Content starts
Lemma compute_prefs_scaled_sound prefs papers pcs tbl p name v :
  compute_prefs_scaled prefs papers pcs = Ok tbl →
  lookup2 tbl p name = Some v →
  p ∈ papers
  ∧ ∃ info raw mn mx,
      (name, info) ∈ pcs ∧ lookup2 prefs p name = Some raw ∧ -100 < raw
      ∧ pc_min info = Some mn ∧ pc_max info = Some mx
      ∧ scale raw mn mx = Ok v.
Proof.
  intros Htbl Hv. destruct (compute_prefs_scaled_rows _ _ _ _ _ p Htbl) as [Hin Hout].
  unfold lookup2 in Hv. destruct (decide (p ∈ papers)) as [Hp|Hp].
  - split; [done|]. destruct (Hin Hp) as (row & Hrow & Hloop).
    rewrite Hrow in Hv. simpl in Hv.
    destruct (scaled_row_sound _ _ _ _ _ _ _ Hloop Hv) as [Hempty|?]; [|done].
    by rewrite lookup_empty in Hempty.
  - rewrite (Hout Hp), lookup_empty in Hv. discriminate.
Qed.

Lemma compute_prefs_scaled_complete prefs papers pcs tbl p name info raw :
  NoDup (keys pcs) →
  compute_prefs_scaled prefs papers pcs = Ok tbl →
  p ∈ papers → (name, info) ∈ pcs → lookup2 prefs p name = Some raw →
  -100 < raw →
  ∃ mn mx v, pc_min info = Some mn ∧ pc_max info = Some mx
             ∧ scale raw mn mx = Ok v ∧ lookup2 tbl p name = Some v.
Proof.
  intros Hnd Htbl Hp Hin Hraw Hlt.
  destruct (compute_prefs_scaled_rows _ _ _ _ _ p Htbl) as [Hrows _].
  destruct (Hrows Hp) as (row & Hrow & Hloop).
  destruct (scaled_row_complete _ _ _ _ _ _ _ _ Hnd Hloop Hin Hraw Hlt)
    as (mn & mx & v & ? & ? & ? & ?).
  exists mn, mx, v. unfold lookup2. rewrite Hrow. done.
Qed.

Lemma compute_prefs_scaled_total prefs papers pcs :
  (∀ p name info raw, p ∈ papers → (name, info) ∈ pcs →
     lookup2 prefs p name = Some raw → -100 < raw →
     ∃ mn mx, pc_min info = Some mn ∧ pc_max info = Some mx ∧ mn ≠ mx) →
  ∃ tbl, compute_prefs_scaled prefs papers pcs = Ok tbl.
Proof.
  unfold compute_prefs_scaled. generalize (∅ : gmap string (gmap string Z)).
  induction papers as [|p papers IH]; simpl; intros tbl0 Hall; [eauto|].
  destruct (scaled_row_total prefs p pcs ∅) as [row ->].
  { intros name info raw. apply Hall. by left. }
  simpl. apply IH. intros q name info raw Hq. apply Hall. by right.
Qed.

(** Every intensity that is stored lies in [0, 100]. *)
Lemma prefs_scaled_range prefs papers pcs tbl p name v :
  compute_prefs_scaled prefs papers pcs = Ok tbl →
  lookup2 tbl p name = Some v → 0 <= v <= 100.
Proof.
  intros Htbl Hv.
  destruct (compute_prefs_scaled_sound _ _ _ _ _ _ _ Htbl Hv)
    as (_ & info & raw & mn & mx & _ & _ & _ & _ & _ & Hs).
  apply scale_inv in Hs as [_ ->]. lia.
Qed.




(** C4, the failing input: with [--scale], a reviewer whose scores are all
    0 gets the range [0, 0], and scaling the score divides by zero.  The
    run stops after the header with [ZeroDivisionError]. *)
Theorem degenerate_range_is_fatal :
  process_prefs [pref_line "1" "Ann" "A" "0" "" ""]
    = Ok (loaded [pref_line "1" "Ann" "A" "0" "" ""])
  ∧ individual_minmax (loaded [pref_line "1" "Ann" "A" "0" "" ""]) "Ann A" = (0, 0)
  ∧ compute_prefs_scaled (prefs (loaded [pref_line "1" "Ann" "A" "0" "" ""]))
      (keys (papers (loaded [pref_line "1" "Ann" "A" "0" "" ""])))
      (compute_bounds true (loaded [pref_line "1" "Ann" "A" "0" "" ""]))
    = Raise ZeroDivisionError
  ∧ run scale_options [pref_line "1" "Ann" "A" "0" "" ""] None None
    = (header scale_options, Raise ZeroDivisionError).
Proof. repeat split; by vm_compute. Qed.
Content ends
Problem — What lines in the data above contain the word "Hrows"? Copy them all.

Your response —
  destruct (compute_prefs_scaled_rows _ _ _ _ _ p Htbl) as [Hrows _].
  destruct (Hrows Hp) as (row & Hrow & Hloop).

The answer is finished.